Crossbill

The crossbills are birds in the finch family Fringillidae. The three to five (or possibly many more) species are all classified in the genus Loxia. These birds are characterised by the mandibles crossing at their tips, which gives the group its English name.

These are specialist feeders on conifer cones, and the unusual bill shape is an adaptation to assist the extraction of the seeds from the cone. These birds are typically found in higher northern hemisphere latitudes, where their food sources grows. They will erupt out of the breeding range when the cone crop fails.

Crossbills breed very early in the year, often in winter months, to take advantage of maximum cone supplies.

Adult males tend to be red or orange in colour, and females green or yellow, but there is much variation.

Feeding behaviour

The different species are each adapted to specialising in feeding on different conifer species, with the bill shape optimised for opening that species of conifer. This is achieved by inserting the bill between the conifer cone scales and twisting the lower mandible towards the side to which it crosses, enabling the bird to extract the seed at the bottom of the scale with its tongue.

The mechanism by which the bill-crossing (which usually, but not always, occurs in an 1:1 frequency of left-crossing or right-crossing morphs) is developed, and what determines the direction, has hitherto withstood all attempts to resolve it.

It is very probable that there is a genetic basis underlying the phenomenon (young birds whose bills are still straight will give a cone-opening behaviour if their bills are gently pressed, and the crossing develops before the birds are fledged and feeding independently), but at least in the Red Crossbill (the only species which has been somewhat thoroughly researched regarding this question) there is no straightforward mechanism of heritability.

While the direction of crossing seems to be the result of at least 3 genetic factors working together in a case of epistasis and most probably autosomal, it is not clear whether the 1:1 frequency of both morphs in most cases is the result of genetics, or environmental selection. Populations that feed on cones without removing or twisting them will likely show a 1:1 morph distribution no matter what the genetic basis may be: the fitness of each morph is inversely proportional to its frequency in the population. Such birds can only access the cone with the lower mandible tip pointing towards it to successfully extract seeds, and thus a too high number of birds of one morph will result in the food availability for each bird of this morph decreasing (Edelaar et al, 2005).

They can utilise other conifers to their preferred, and often need to do so when their preferred species has a crop failure, but are less efficient in their feeding (not enough to prevent survival, but probably enough to reduce breeding success).

Systematics and evolution

Analysis of mitochondrial cytochrome b sequence data (Arnaiz-Villena et al., 2001) indicates that the crossbills and redpolls share a common ancestor and only diverged during the Tortonian (c. 8 mya, Late Miocene). They suggest that the genera Loxia and Carduelis might be merged into a single genus, for which the name Loxia would then have priority. But this would imply to change the name of a large number of species, and given that the adaptations of the crossbills represent a unique evolutionary path, it seems more appropriate to split up the genus Carduelis as it was already done during most of the 20th century. Unfortunately, the fossil record is restricted to a Late Pliocene (c. 2 mya) species, Loxia patevi, found at Varshets, Bulgaria.

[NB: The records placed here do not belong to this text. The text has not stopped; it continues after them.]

Lemma dropCell_spec p cs k c :
  page_holds p cs -> cs !! k = Some c ->
  wp (dropCell (Z.of_nat k) (blen c))
    (returns (fun _ s => static s = static p /\ edges p (aData s) /\
       page_holds s (delete k cs))) p.
Proof.
  intros (cl & F & H & -> & Hnf) Hk. rewrite list_lookup_fmap in Hk.
  destruct (cl !! k) as [x|] eqn:Ek; [|done]. injection Hk as <-.
  pose proof (rep_bounds _ _ _ H) as (B1 & B2 & B3 & B4 & B5 & B6 & B7 & B8).
  pose proof (rep_ncell _ _ _ H) as Hn.
  pose proof (lookup_lt_Some _ _ _ Ek) as Hlt.
  destruct (rep_inside_cell _ _ _ x H) as (X1 & X2 & X3 & X4 & X5);
    [by eapply list_elem_of_lookup_2|].
  unfold dropCell. apply wp_bind, wp_gets. unfold after, id.
  apply wp_bind, wp_rd2; [done|lia|lia|]. unfold after.
  rewrite (rep_ptr _ _ _ H k x Ek). case_if; [lia|].
  eapply wp_seq; [by eapply (dropCell_free p cl F k x)|].
  intros [] s (d & F' & -> & He & Hsp & Hhd & Hcells).
  apply wp_bind, wp_modify. unfold after. apply wp_bind, wp_gets. unfold after, id.
  cbn [nCell set_nCell set_nFree set_aData].
  pose proof He as (E1 & E2 & E3).
  case_if.
  - assert (delete k cl = []) as Hnil.
    { apply length_zero_iff_nil. rewrite length_delete by done. lia. }
    apply wp_bind, wp_wrz; cbn [aData set_nCell set_nFree set_aData]; [lia|lia|lia|].
    intros d1 (L1 & O1 & A1) V1. specialize (O1 E1). unfold after.
    apply wp_bind, wp_wr1; cbn [aData set_nCell set_nFree set_aData]; [lia|].
    intros d2 (L2 & O2 & A2) V2. specialize (O2 O1). unfold after.
    apply wp_bind, wp_wr2; cbn [aData set_nCell set_nFree set_aData]; [lia|lia|].
    intros d3 (L3 & O3 & A3) V3. specialize (O3 O2). unfold after.
    apply wp_modify. cbn.
    assert (Hrep : page_rep (set_nFree (usableSize (pBt p) - hdrOffset p - childPtrSize p - 8)
       (set_nCell 0 (set_aData d3 p))) [] []).
    { apply empty_rep; try done; try (apply H); try lia.
      - unfold at2. rewrite !A3, !A2, !V1 by lia. done.
      - unfold at2. rewrite !A3, !A2, !V1 by lia. done.
      - rewrite A3, V2 by lia. done. }
    split; [done|]. split.
    { split; [done|]. split; [lia|]. intros j Hj.
      rewrite A3, A2, A1, E3 by lia. done. }
    exists [], []. rewrite Hif0 in *.
    split; [exact Hrep|].
    split; [by rewrite <- list_fmap_delete, Hnil|].
    unfold free_bytes, pfirst. cbn.
    pose proof (rep_geom _ _ _ H) as (_ & _ & _ & _ & Hcp & _ & Hoff & _). lia.
  - apply wp_bind, wp_mv; cbn [aData set_nCell set_nFree set_aData nCell];
      [done|lia|lia|lia|lia|lia|].
    intros d1 (L1 & O1 & A1) M1. specialize (O1 E1). unfold after.
    apply wp_bind, wp_wr2; cbn [aData set_nCell set_nFree set_aData nCell]; [lia|lia|].
    intros d2 (L2 & O2 & A2) V2. specialize (O2 O1). unfold after.
    apply wp_modify.
    change (set_aData d2 _) with
      (set_nCell (nCell p - 1) (set_nFree (nFree p + blen x.2) (set_aData d2 p))).
    cbn [nFree set_nFree set_nCell aData set_aData].
    assert (Hrep : page_rep (set_nCell (nCell p - 1)
       (set_nFree (nFree p + blen x.2) (set_aData d2 p))) (delete k cl) F').
    { pose proof (space_bounds _ _ _ Hsp) as (S1 & S2 & S3).
      change (pfirst (set_nFree _ (set_aData d p))) with (pfirst p) in S3.
      apply space_rep; cbn [nCell set_nCell aData set_aData set_nFree hdrOffset cellOffset].
      - apply (space_recount _ _ _ d2 (nCell p - 1)) in Hsp; try done; cbn; try lia.
        + intros j Hj. rewrite A2, A1 by lia. done.
      - rewrite length_delete by done. lia.
      - rewrite V2. apply u16_small. lia.
      - intros i y Hi. pose proof (lookup_lt_Some _ _ _ Hi) as Hil.
        rewrite length_delete in Hil by done. rewrite list_lookup_delete in Hi.
        destruct (decide (i < k)%nat).
        + rewrite <- (rep_ptr _ _ _ H i y Hi).
          apply at2_eq; rewrite A2, A1, Hhd by lia; done.
        + rewrite <- (rep_ptr _ _ _ H (S i) y Hi).
          unfold at2. rewrite !A2 by lia.
          specialize (M1 (2 * (Z.of_nat i - Z.of_nat k))) as M1a.
          specialize (M1 (2 * (Z.of_nat i - Z.of_nat k) + 1)) as M1b.
          replace (cellOffset p + 2 * Z.of_nat i) with
            (cellOffset p + 2 * Z.of_nat k + 2 * (Z.of_nat i - Z.of_nat k)) by lia.
          rewrite <- (Z.add_assoc _ _ 1), M1a, M1b by lia.
          f_equal; [f_equal|]; rewrite <- Hhd by lia; f_equal; lia.
      - apply list.Forall_forall. intros y Hy. rewrite list.Forall_forall in Hcells.
        destruct (Hcells y Hy) as [Y1 Y2]. split; [done|].
        pose proof (sp_inside _ _ _ Hsp) as Hi. rewrite list.Forall_forall in Hi.
        destruct (Hi (region y)) as [Z1 _];
          [rewrite elem_of_app; left; by apply list_elem_of_fmap_2|].
        eapply holds_same; [exact Y2|]. intros j Hj.
        cbn in Z1. rewrite A2, A1 by lia. done. }
    split; [done|].
    split; [split; [done|]; split; [cbn; lia|]; intros j Hj; cbn;
            rewrite A2, A1, E3 by lia; done|].
    exists (delete k cl), F'.
    split; [by destruct Hrep|]. split; [by rewrite list_fmap_delete|].
    revert Hnf. unfold free_bytes, pfirst. cbn. rewrite (total_delete cl k x Ek). lia.
Qed.

(** ** Insertion *)

Definition insert_at {A} (i : nat) (x : A) (l : list A) : list A :=
  take i l ++ x :: drop i l.

Lemma insert_at_perm {A} i (x : A) l : Permutation (insert_at i x l) (x :: l).
Proof.
  unfold insert_at. rewrite <- (take_drop i l) at 3.
  symmetry. apply Permutation_middle.
Qed.

Lemma insert_at_length {A} i (x : A) l : length (insert_at i x l) = S (length l).
Proof. by rewrite insert_at_perm. Qed.

Lemma insert_at_lookup {A} i (x : A) l j :
  (i <= length l)%nat ->
  insert_at i x l !! j =
    if decide (j < i)%nat then l !! j
    else if decide (j = i) then Some x else l !! pred j.
Proof.
  intros Hi. unfold insert_at.
  destruct (decide (j < i)%nat).
  - rewrite lookup_app_l by (rewrite length_take; lia). by rewrite lookup_take_lt.
  - rewrite lookup_app_r by (rewrite length_take; lia). rewrite length_take.
    destruct (decide (j = i)) as [->|].
    + by replace (i - i `min` length l)%nat with O by lia.
    + destruct (j - i `min` length l)%nat as [|m] eqn:E; [lia|].
      change ((x :: drop i l) !! S m) with (drop i l !! m).
      rewrite lookup_drop. f_equal. lia.
Qed.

The species of crossbills are difficult to separate, and care is needed even with Two-barred/Hispaniolan Crossbill, the easiest. The other species are identified by subtle differences in head shape and bill size, and are the subject of much taxonomic speculation, with some scientists suggesting that the previously held assumption that the Parrot and Scottish Crossbills and possibly the Hispaniolan and Two-barred Crossbill are conspecific.

The identification problem is least severe in North America, where only Red and White-winged occur, and (possibly) worst in the Scottish Highlands, where three 'species' breed, and Two-barred is also a possible vagrant.

Work on vocalisation in North America suggest that there are eight or nine discrete populations of Red Crossbill in that continent alone, which do not interbreed and are (like the named species) adapted to specialise on different conifer species. Few ornithologists yet seem inclined to give these forms species status though. Preliminary investigations in Europe and Asia suggest an equal, if not greater, complexity, with several different call types identified; these call types as different from each other as from the named species Scottish and Parrot Crossbills - suggesting either that they are valid species, or else that the Scottish and Parrot may not be.

Currently accepted species and their preferred food sources are:

• Parrot Crossbill, Loxia pytyopsittacus
  • Scots pine Pinus sylvestris
• Scottish Crossbill, Loxia scotica (often treated as a race of Parrot Crossbill)
  • Scots pine Pinus sylvestris and Larch Larix species (particularly plantations of L. decidua)
• Red Crossbill or Common Crossbill, Loxia curvirostra
  • Spruce Picea species; some populations (distinct species?) on various Pine Pinus species and (in western North America) Douglas-fir
• Two-barred Crossbill or White-winged Crossbill, Loxia leucoptera
  • Larch Larix species, particularly L. sibirica, L. gmelinii, L. laricina and (in North America) also Hemlock Tsuga
• Hispaniolan Crossbill, Loxia megaplaga (previously treated as a race of Two-barred Crossbill)
  • Hispaniolan Pine Pinus occidentalis